Peraltro, secondo giurisprudenza altrettanto costante, l’indispensabile impermeabilità dei giudici rispetto a qualsivoglia intervento o pressione esterni richiede talune garanzie idonee a tutelare le persone che svolgono la funzione giurisdizionale, come l’inamovibilità. Il principio di inamovibilità esige, in particolare, che i giudici possano continuare a esercitare le proprie funzioni finché non abbiano raggiunto l’età obbligatoria per il pensionamento o fino alla scadenza del loro mandato, qualora quest’ultimo abbia una durata determinata. Pur non essendo totalmente assoluto, questo principio può conoscere eccezioni solo a condizione che ciò sia giustificato da motivi legittimi e imperativi, nel rispetto del principio di proporzionalità. Orbene, nel caso di specie, la combinazione della misura di abbassamento dell’età ordinaria per il pensionamento dei giudici dei tribunali ordinari e della misura che conferisce al Ministro della giustizia il potere discrezionale di autorizzare la proroga dell’esercizio delle loro funzioni oltre la nuova età così fissata, proroga pari a dieci anni per i giudici di sesso femminile e a cinque anni per i giudici di sesso maschile, viola tale principio. Questa combinazione di misure è infatti tale da suscitare dubbi legittimi nei singoli quanto al fatto che il nuovo sistema sia in realtà diretto a consentire al Ministro di escludere a propria discrezione taluni gruppi di giudici una volta che abbiano raggiunto l’età ordinaria per il pensionamento ex novo fissata, mantenendo al contempo in servizio un’altra parte degli stessi.
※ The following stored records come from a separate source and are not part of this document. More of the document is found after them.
(** * Junction25: pump scheduling for a retention tunnel

    A shallow embedding of the Python sources (utils/helpers.py,
    agents/inflow_agent.py, agents/price_agent.py,
    agents/optimization_agent.py, main.py) and the properties of the
    specification checked against it.

    Conventions of the embedding.
    - A Python float is a real number ([R]); a missing cell of a pandas
      table (NaN) is [None] in an [option R].
    - A Python dict with string keys is a [gmap string _]; where the order
      of insertion matters it is an association list.
    - A call that may raise returns a [res]: [Ok v] or [Raise e].
    - What the program reads from outside (the two data files, the weather
      and price services) and the libraries it calls for numerical work
      (the LightGBM regressor, the GEKKO solve) enter as arguments; what it
      prints is left out.
    - Of a library object the embedding keeps what the program's control
      flow depends on: GEKKO refuses to fix anything but a parameter or a
      variable, so the kind of each declared object is recorded. *)

From Stdlib Require Import Reals Lra Lia ZArith List.
From stdpp Require Import base option list gmap strings pretty.

Local Open Scope R_scope.

(** ** Python exceptions and the result type *)

Inductive exn : Type :=
  | IndexError
  | KeyError (key : string)
  | NameError (name : string)
  | ValueError
  | TypeError
  | FileNotFoundError
  | OtherError.

Inductive res (A : Type) : Type :=
  | Ok (a : A)
  | Raise (e : exn).
Arguments Ok {A} a.
Arguments Raise {A} e.

Definition rbind {A B : Type} (c : res A) (k : A -> res B) : res B :=
  match c with
  | Ok a => k a
  | Raise e => Raise e
  end.

Notation "x <-- c ;; k" := (rbind c (fun x => k))
  (at level 100, c at next level, right associativity).

(** [try: body except Exception: handler] *)
Definition try_except {A : Type} (body : res A) (handler : exn -> res A) : res A :=
  match body with
  | Ok a => Ok a
  | Raise e => handler e
  end.

(** ** utils/helpers.py *)

Module TUNNEL_CONSTANTS.
Definition L1_MIN : R := 0.5.
Definition L1_MAX : R := 30.0.
Definition L2_LEVEL : R := 40.0.
Definition TIMESTEP_MINUTES : R := 15.
Definition TIME_STEPS_PER_HOUR : R := 4.
Definition NORDPOOL_AREA : string := "FI".
End TUNNEL_CONSTANTS.

(** [calculate_power(Q_total_m3h, L1_m)] *)
Definition calculate_power (Q_total_m3h L1_m : R) : R :=
  let rho := 1000 in
  let g := 9.81 in
  let L2 := TUNNEL_CONSTANTS.L2_LEVEL in
  let H_static := L2 - L1_m in
  let H_friction := 1.0 in
  let H_total := H_static + H_friction in
  let Q_m3_s := Q_total_m3h / 3600 in
  let ETA_TOTAL := 0.80 in
  let P_kW := (rho * g * Q_m3_s * H_total) / ETA_TOTAL / 1000 in
  P_kW.

(** *** scipy's [interp1d(x, y, kind='linear', fill_value='extrapolate')]

    The constructor sorts the samples by abscissa (a stable sort) and
    refuses an empty table.  A call locates the segment with
    [searchsorted], clips the index to [1 .. n-1] and evaluates the line
    through the two neighbouring samples, also outside the table's range.
    Where numpy would divide by zero (repeated abscissae, a single sample)
    and produce NaN, the real-number model has no NaN; the statements
    below only use tables with at least two strictly increasing samples. *)

Fixpoint insert_by_x (p : R * R) (ps : list (R * R)) : list (R * R) :=
  match ps with
  | [] => [p]
  | q :: qs => if Rle_dec (fst p) (fst q) then p :: q :: qs
               else q :: insert_by_x p qs
  end.

Fixpoint sort_by_x (ps : list (R * R)) : list (R * R) :=
  match ps with
  | [] => []
  | p :: qs => insert_by_x p (sort_by_x qs)
  end.

(** [np.searchsorted(xs, v)] on a sorted array: the first index whose
    entry is not below [v]. *)
Fixpoint searchsorted (xs : list R) (v : R) : nat :=
  match xs with
  | [] => O
  | x :: xs' => if Rlt_dec x v then S (searchsorted xs' v) else O
  end.

Definition clip (i lo hi : nat) : nat := Nat.min (Nat.max i lo) hi.

(** [interp1d._call_linear] *)
Definition call_linear (ps : list (R * R)) (x_new : R) : R :=
  let xs := map fst ps in
  let ys := map snd ps in
  let x_new_indices := clip (searchsorted xs x_new) 1 (length xs - 1) in
  let lo := (x_new_indices - 1)%nat in
  let hi := x_new_indices in
  let x_lo := nth lo xs 0 in
  let x_hi := nth hi xs 0 in
  let y_lo := nth lo ys 0 in
  let y_hi := nth hi ys 0 in
  let slope := (y_hi - y_lo) / (x_hi - x_lo) in
  slope * (x_new - x_lo) + y_lo.

Definition interp1d (x y : list R) : res (R -> R) :=
  if negb (length x =? length y)%nat then Raise ValueError
  else if (length x <? 1)%nat then Raise ValueError
  else Ok (call_linear (sort_by_x (combine x y))).

(** [get_level_volume_interpolator(volume_file)].  [volume_file] is what
    [pd.read_csv] finds: the rows (first column level, second column
    volume) or the exception it raises.  Only [FileNotFoundError] is
    handled; the result is the pair (level -> volume, volume -> level). *)
Definition get_level_volume_interpolator (volume_file : res (list (R * R)))
  : res ((R -> R) * (R -> R)) :=
  let body :=
    df_vol <-- volume_file ;;
    let level := map fst df_vol in
    let volume := map snd df_vol in
    interp_v_l <-- interp1d level volume ;;
    interp_l_v <-- interp1d volume level ;;
    Ok (interp_v_l, interp_l_v) in
  match body with
  | Raise FileNotFoundError =>
      let interp_v_l := fun L1 : R => 10000 * L1 + 350 in
      let interp_l_v := fun V : R => (V - 350) / 10000 in
      Ok (interp_v_l, interp_l_v)
  | other => other
  end.

(** ** The part of pandas the agents use

    A table is its row labels (timestamps, in seconds since the Unix
    epoch), its column labels and its cells; row [i] and column [c] meet
    in [cell i c].  A cell of type [option R] may be missing (NaN). *)

Module pd.

Record DataFrame (A : Type) : Type := mkDataFrame {
  index : list Z;
  columns : list string;
  cell : nat -> string -> A
}.
Arguments mkDataFrame {A} _ _ _.
Arguments index {A} _.
Arguments columns {A} _.
Arguments cell {A} _ _ _.

Record Series (A : Type) : Type := mkSeries {
  s_index : list Z;
  values : list A;
  name : string
}.
Arguments mkSeries {A} _ _ _.
Arguments s_index {A} _.
Arguments values {A} _.
Arguments name {A} _.

Section Frames.
Context {A : Type}.

(** [len(df)] *)
Definition nrows (df : DataFrame A) : nat := length (index df).

Definition col_values (df : DataFrame A) (c : string) : list A :=
  map (fun i => cell df i c) (seq 0 (nrows df)).

(** [df[c]] *)
Definition getitem (df : DataFrame A) (c : string) : res (list A) :=
  if bool_decide (c ∈ columns df) then Ok (col_values df c)
  else Raise (KeyError c).

(** [df[cols]] for a list of labels *)
Definition getitem_cols (df : DataFrame A) (cols : list string)
  : res (DataFrame A) :=
  match list_find (fun c => c ∉ columns df) cols with
  | Some (_, c) => Raise (KeyError c)
  | None => Ok (mkDataFrame (index df) cols (cell df))
  end.

(** [df[c] = vals]: an existing column is replaced in place, a new one
    is appended. *)
Definition setitem (df : DataFrame A) (c : string) (vals : list A)
  : DataFrame A :=
  mkDataFrame (index df)
    (if bool_decide (c ∈ columns df) then columns df
     else columns df ++ [c])
    (fun i k => if bool_decide (k = c)
                then default (cell df i k) (vals !! i)
                else cell df i k).

(** [xs.iloc[-1]] and [xs[-1]] *)
Definition iloc_last {B : Type} (xs : list B) : res B :=
  match last xs with
  | Some v => Ok v
  | None => Raise IndexError
  end.

(** [df.iloc[i].to_dict()] *)
Definition row_to_dict (df : DataFrame A) (i : nat) : gmap string A :=
  list_to_map (map (fun c => (c, cell df i c)) (columns df)).

(** [df.iloc[-1].to_dict()] *)
Definition iloc_last_to_dict (df : DataFrame A) : res (gmap string A) :=
  match nrows df with
  | O => Raise IndexError
  | S k => Ok (row_to_dict df k)
  end.

(** [pd.Series(data, index=index, name=name)] for a list [data] *)
Definition Series_of_list (data : list A) (idx : list Z) (nm : string)
  : res (Series A) :=
  if (length data =? length idx)%nat then Ok (mkSeries idx data nm)
  else Raise ValueError.

(** [pd.Series(scalar, index=index, name=name)] *)
Definition Series_of_scalar (scalar : A) (idx : list Z) (nm : string)
  : Series A :=
  mkSeries idx (replicate (length idx) scalar) nm.
End Frames.

(** [series.shift(lag)] *)
Definition shift (lag : nat) (xs : list (option R)) : list (option R) :=
  take (length xs) (replicate lag None ++ xs).

(** A cleaned table seen as a table that may hold NaN. *)
Definition copy (df : DataFrame R) : DataFrame (option R) :=
  mkDataFrame (index df) (columns df) (fun i c => Some (cell df i c)).

Definition row_complete (df : DataFrame (option R)) (i : nat) : bool :=
  forallb (fun c => bool_decide (is_Some (cell df i c))) (columns df).

(** [df.dropna()]: the rows without a missing cell, in order. *)
Definition dropna (df : DataFrame (option R)) : DataFrame R :=
  let kept := List.filter (row_complete df) (seq 0 (nrows df)) in
  mkDataFrame
    (map (fun i => nth i (index df) 0%Z) kept)
    (columns df)
    (fun k c => default 0 (kept !! k ≫= fun i => cell df i c)).

(** [index.hour] and [index.dayofweek] (Monday is 0; the epoch was a
    Thursday). *)
Definition hour (t : Z) : Z := ((t / 3600) mod 24)%Z.
Definition dayofweek (t : Z) : Z := ((t / 86400 + 3) mod 7)%Z.

(** [pd.date_range(start=start, periods=n, freq='15min')] *)
Definition date_range (start : Z) (periods : nat) : list Z :=
  map (fun i => (start + 900 * Z.of_nat i)%Z) (seq 0 periods).

(** [timedelta(minutes=15)] in seconds *)
Definition minutes15 : Z := 900%Z.

End pd.

(** ** Pieces of Python shared by the two forecasting agents *)

(** [for x in xs: body], threading the loop's variables; an exception
    leaves the loop. *)
Fixpoint for_each {S X : Type} (xs : list X) (body : X -> S -> res S) (s : S)
  : res S :=
  match xs with
  | [] => Ok s
  | x :: xs' => s' <-- body x s ;; for_each xs' body s'
  end.

(** [sub in s] for strings *)
Fixpoint contains (sub s : string) : bool :=
  String.prefix sub s ||
  match s with
  | EmptyString => false
  | String _ s' => contains sub s'
  end.

(** [sorted(xs, reverse=True)] *)
Fixpoint insert_desc (x : Z) (xs : list Z) : list Z :=
  match xs with
  | [] => [x]
  | y :: ys => if (y <? x)%Z then x :: y :: ys else y :: insert_desc x ys
  end.

Definition sorted_reverse (xs : list Z) : list Z := foldr insert_desc [] xs.

(** [max(0, x)]: Python keeps the first argument unless a later one is
    greater. *)
Definition py_max0 (x : R) : R := if Rlt_dec 0 x then x else 0.

(** [f'{target_col}_lag_{lag}'] *)
Definition lag_column (target_col : string) (lag : Z) : string :=
  target_col +:+ "_lag_" +:+ pretty lag.

(** [col for col in df.columns if 'lag' in col or col in ['hour', 'dayofweek']] *)
Definition is_feature (col : string) : bool :=
  contains "lag" col || bool_decide (col ∈ ["hour"; "dayofweek"]).

(** One pass of the lag update (inflow_agent.py lines 113-123 and
    price_agent.py lines 124-133, which differ in the names only). *)
Definition update_lags (target_col : string) (next_value : R)
    (last_values : gmap string R) : gmap string R :=
  let last_values :=
    foldl (fun (last_values : gmap string R) (lag : Z) =>
      let lag_key := lag_column target_col lag in
      let prev_lag_key :=
        if (1 <? lag)%Z then Some (lag_column target_col (lag - 1))
        else None in
      match prev_lag_key ≫= (fun k => last_values !! k) with
      | Some v => <[lag_key := v]> last_values
      | None =>
          match last_values !! lag_key with
          | Some _ => <[lag_key := next_value]> last_values
          | None => last_values
          end
      end)
      last_values (sorted_reverse [24; 4; 1]%Z) in
  <[lag_column target_col 1 := next_value]> last_values.

(** [d[k] = v] on a dict that keeps insertion order *)
Fixpoint dict_set {V : Type} (k : string) (v : V) (d : list (string * V))
  : list (string * V) :=
  match d with
  | [] => [(k, v)]
  | (k', v') :: d' => if bool_decide (k' = k) then (k', v) :: d'
                      else (k', v') :: dict_set k v d'
  end.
Inoltre, poiché la decisione del Ministro non è soggetta a termini e il giudice interessato rimane in servizio fino alla sua adozione, l’eventuale decisione negativa del Ministro può intervenire dopo che l’interessato sia stato mantenuto in servizio oltre la nuova età per il pensionamento.
( 1 ) Articolo 157 TFUE, articolo 5, lettera a), e articolo 9, paragrafo 1, lettera f), della direttiva 2006/54/CE del Parlamento europeo e del Consiglio, del 5 luglio 2006, riguardante l’attuazione del principio delle pari opportunità e della parità di trattamento fra uomini e donne in materia di occupazione e impiego (GU 2006, L 204, pag. 23), nonché articolo 19, paragrafo 1, secondo comma, TUE, letto alla luce dell’articolo 47 della Carta dei diritti fondamentali dell’Unione europea.
( 2 ) Sentenza della Corte del 24 giugno 2019, Commissione/Polonia (Indipendenza della Corte suprema) (C‑619/18, EU:C:2019:531).